After March 1990 the people, with the ceasefire and the
withdrawal of the PNG army, mostly youngsters, took their skills home into the
mountains. Bamboo band music rocked the mountains of Kupe as a fine home coming
music for the populace.
The art soon spontaneously spread all across Kieta and
beyond—it was a revival of a genre of Solomon music that was dying but the war
revived it for us to find some peace of mind.
In the intervening Australia-backed PNG blockade of our
island we had no means to get vital goods and services; no music from guitars
or electric instruments, thus the various Solomon-wide bamboo instruments
filled the vacuum for the music-loving Bougainvilleans.
On the 27 of October 1991, which was the feast day of the
Our Lady of Mercy church, I was just mesmerized on the wet lawns of the church
when bamboo band rocked us all. Bamboo bands from all around Kieta rocked the
day as we danced on and on.
Soon after the celebration at Arawa’s largest Catholic
Church’s Our Lady of Mercy church we went onto the ordination of a local
Catholic priest, Fr. Patrick Baria. Here just like Arawa, bamboo bands led the
way instead of electric instruments.
When the PNG army began attacking Kieta’s coastal areas,
refugees and those of us the war did not move about, gave life to the jungles
and our mountain homes with bamboo band music.
In fear of being attacked and killed by the PNG army, the
music from the bamboo band and the dancing and singing made us walk over the
enveloping fear of death.
Mortar shelling rained; helicopter gunfire made us run, but
music from the bamboo crept low beneath the thick jungle canopy of
Bougainville’s central mountain backbone, Crown Prince Range and ebbed our
intruding fear.
In important church days, in the festive seasons like New
Year and Christmas, in those dates of political significance in Bougainville’s
struggles and many more we danced and danced to the sound of bamboo band.
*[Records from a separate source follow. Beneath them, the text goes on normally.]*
(** C2, as the code has it. [getAccessToken] returns a non-empty explicit
    token whatever the input data holds; with an empty one it looks at the
    input item of the current index (its [access_token], else the
    [access_token] of the first element of an array payload) and, when that
    yields nothing or there are no input items, fails with the
    NoAccessToken message that tells the user to connect a Login node or to
    enter the token by hand.  The hook [addAuthToRequest] resolves in the
    opposite order: the first input item with a token wins, the explicit
    token is used only when no input item has one, and with neither it fails
    with the same instruction. *)
Theorem token_resolution_order (this : IExecuteFunctions) (itemIndex : nat) :
  let explicit := getNodeParameter this "accessToken" itemIndex in
  let no_token :=
    Rejected (NodeOperationError no_access_token_message (Some itemIndex)) in
  let upstream :=
    match getInputData this with
    | Some items => scan_items items
    | None => JNull
    end in
  let manual := getNodeParameter this "accessToken" 0%nat in
  (truthy explicit = true ->
     getAccessToken this itemIndex = Resolved explicit) /\
  (truthy explicit = false ->
     forall items item,
       getInputData this = Some items ->
       nth_error items itemIndex = Some item ->
       nullish (json item) = false ->
       match token_in_json (json item) with
       | Some token =>
           truthy token = true /\
           getAccessToken this itemIndex = Resolved token
       | None => getAccessToken this itemIndex = no_token
       end) /\
  (truthy explicit = false ->
     getInputData this = None \/ getInputData this = Some [] ->
     getAccessToken this itemIndex = no_token) /\
  (forall o,
     token_in_json (JObj o) =
       if truthy (lookup "access_token" o)
       then Some (lookup "access_token" o) else None) /\
  (forall first rest,
     token_in_json (JArr (first :: rest)) =
       if truthy first && truthy (get_field first "access_token")
       then Some (get_field first "access_token") else None) /\
  (truthy upstream = true ->
     addAuthToRequest_token this = Resolved upstream) /\
  (truthy upstream = false -> truthy manual = true ->
     addAuthToRequest_token this = Resolved manual) /\
  (truthy upstream = false -> truthy manual = false ->
     addAuthToRequest_token this = Rejected (ErrorObject add_auth_message)) /\
  includes_string no_access_token_message "Connect a Login node" = true /\
  includes_string no_access_token_message
    "Manually enter the access token" = true /\
  includes_string add_auth_message "Connect the Login node" = true /\
  includes_string add_auth_message "Manually enter the access token" = true.
Proof.
  cbv zeta. repeat apply conj; try reflexivity.
  - intros Hexplicit. unfold getAccessToken. now rewrite Hexplicit.
  - intros Hexplicit items item Hitems Hnth Hjson.
    unfold getAccessToken. rewrite Hexplicit, Hitems.
    destruct items as [|x items]; [destruct itemIndex; discriminate|].
    cbv iota beta. rewrite Hnth, Hjson.
    destruct (token_in_json (json item)) as [token|] eqn:Htoken.
    + split; [|reflexivity]. now apply token_in_json_truthy in Htoken.
    + reflexivity.
  - intros Hexplicit Hitems. unfold getAccessToken. rewrite Hexplicit.
    now destruct Hitems as [-> | ->].
  - unfold addAuthToRequest_token.
    destruct (getInputData this) as [[|x items]|]; try discriminate.
    intros ->. reflexivity.
  - unfold addAuthToRequest_token.
    destruct (getInputData this) as [[|x items]|];
      intros Hup Hmanual; cbn [negb truthy] in *;
      rewrite ?Hup; cbn [negb]; now rewrite Hmanual.
  - unfold addAuthToRequest_token.
    destruct (getInputData this) as [[|x items]|];
      intros Hup Hmanual; cbn [negb truthy] in *;
      rewrite ?Hup; cbn [negb]; now rewrite Hmanual.
Qed.

(** *** Error Normalizer *)

Lemma truthy_or_object (a : JsValue) : truthy (js_or a (JObj [])) = true.
Proof. unfold js_or. destruct (truthy a) eqn:Ha; [exact Ha | reflexivity]. Qed.

Lemma js_or_truthy (a b : JsValue) : truthy a = true -> js_or a b = a.
Proof. unfold js_or. now intros ->. Qed.

Lemma js_or_falsy (a b : JsValue) : truthy a = false -> js_or a b = b.
Proof. unfold js_or. now intros ->. Qed.

Lemma includes_cons (c : Z) (codes : list Z) (v : JsValue) :
  includes (c :: codes) v = strict_eq_num v c || includes codes v.
Proof. reflexivity. Qed.

(** C3, as the code has it. A failure whose resolved status is present and
    is none of 400, 401, 403, 404, 422, 429, 500, 502, 503, 504 is normalised
    to the message [Homebridge API Error (<METHOD> <path>)] with the raw
    error message as description ([Unknown error] when the error has none),
    which no row of the table claims: category Unknown.  A failure without a
    status is given the status 500 first and is therefore normalised to
    Server Error. *)
Theorem handleApiError_unlisted_status (error : JsError)
    (endpoint method : string) :
  let status := resolved_status error in
  let errorBody :=
    js_or (js_or (get_field_opt (error_get error "response") "body")
                 (error_get error "error"))
          (JObj []) in
  (truthy status = true -> includes listed_status_codes status = false ->
     handleApiError error endpoint method =
       NodeApiError (ObjectLiteral
         [("message",
           JStr ("Homebridge API Error (" ++ method ++ " " ++ endpoint ++ ")"));
          ("description",
           js_or (error_get error "message") (JStr "Unknown error"));
          ("httpCode", JStr (js_to_string status));
          ("cause", errorBody)]) /\
     category (handleApiError error endpoint method) = Unknown) /\
  (truthy status = false ->
     handleApiError error endpoint method =
       NodeApiError (ObjectLiteral
         [("message", JStr "Server Error");
          ("description",
           JStr ("The Homebridge server encountered an error. "
                 ++ "Please try again later."));
          ("httpCode", JStr "500");
          ("cause", errorBody)]) /\
     category (handleApiError error endpoint method) = ServerError).
Proof.
  cbv zeta. split.
  - intros Hstatus Hunlisted.
    assert (Heq : handleApiError error endpoint method =
       NodeApiError (ObjectLiteral
         [("message",
           JStr ("Homebridge API Error (" ++ method ++ " " ++ endpoint ++ ")"));
          ("description",
           js_or (error_get error "message") (JStr "Unknown error"));
          ("httpCode", JStr (js_to_string (resolved_status error)));
          ("cause",
           js_or (js_or (get_field_opt (error_get error "response") "body")
                        (error_get error "error")) (JObj []))])).
    { unfold handleApiError. rewrite truthy_or_object.
      rewrite (js_or_truthy (resolved_status error)) by exact Hstatus.
      unfold listed_status_codes in Hunlisted.
      rewrite !includes_cons in Hunlisted.
      repeat (apply orb_false_elim in Hunlisted;
              destruct Hunlisted as [? Hunlisted]).
      unfold status_texts.
      repeat match goal with
             | H : strict_eq_num _ _ = false |- _ => rewrite H; clear H
             end.
      reflexivity. }
    split; [exact Heq|]. rewrite Heq. reflexivity.
  - intros Hstatus.
    assert (Heq : handleApiError error endpoint method =
       NodeApiError (ObjectLiteral
         [("message", JStr "Server Error");
          ("description",
           JStr ("The Homebridge server encountered an error. "
                 ++ "Please try again later."));
          ("httpCode", JStr "500");
          ("cause",
           js_or (js_or (get_field_opt (error_get error "response") "body")
                        (error_get error "error")) (JObj []))])).
    { unfold handleApiError. rewrite truthy_or_object.
      rewrite (js_or_falsy (resolved_status error)) by exact Hstatus.
      reflexivity. }
    split; [exact Heq|]. rewrite Heq. reflexivity.
Qed.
It was so funny, though our young and able men were out
fighting the PNG army; we were out dancing in the mountains. Sometimes armed
men would join us in the dances out of nowhere after their hours of duty.
In Kupe, each hamlet and refugee camp had its own sets. When
one hamlet or refugee camp hosted a dance, all others came to play there using
their sets. Bamboo band groups and dancers were fed with big food throughout
the night by the hosting hamlet or refugee camp.
On the next celebration we went to the next camp and did the
same.
Down on the coast where the PNG army run care centers there
was no such merry events since the BRA was too deathly in hit-and-run attacks.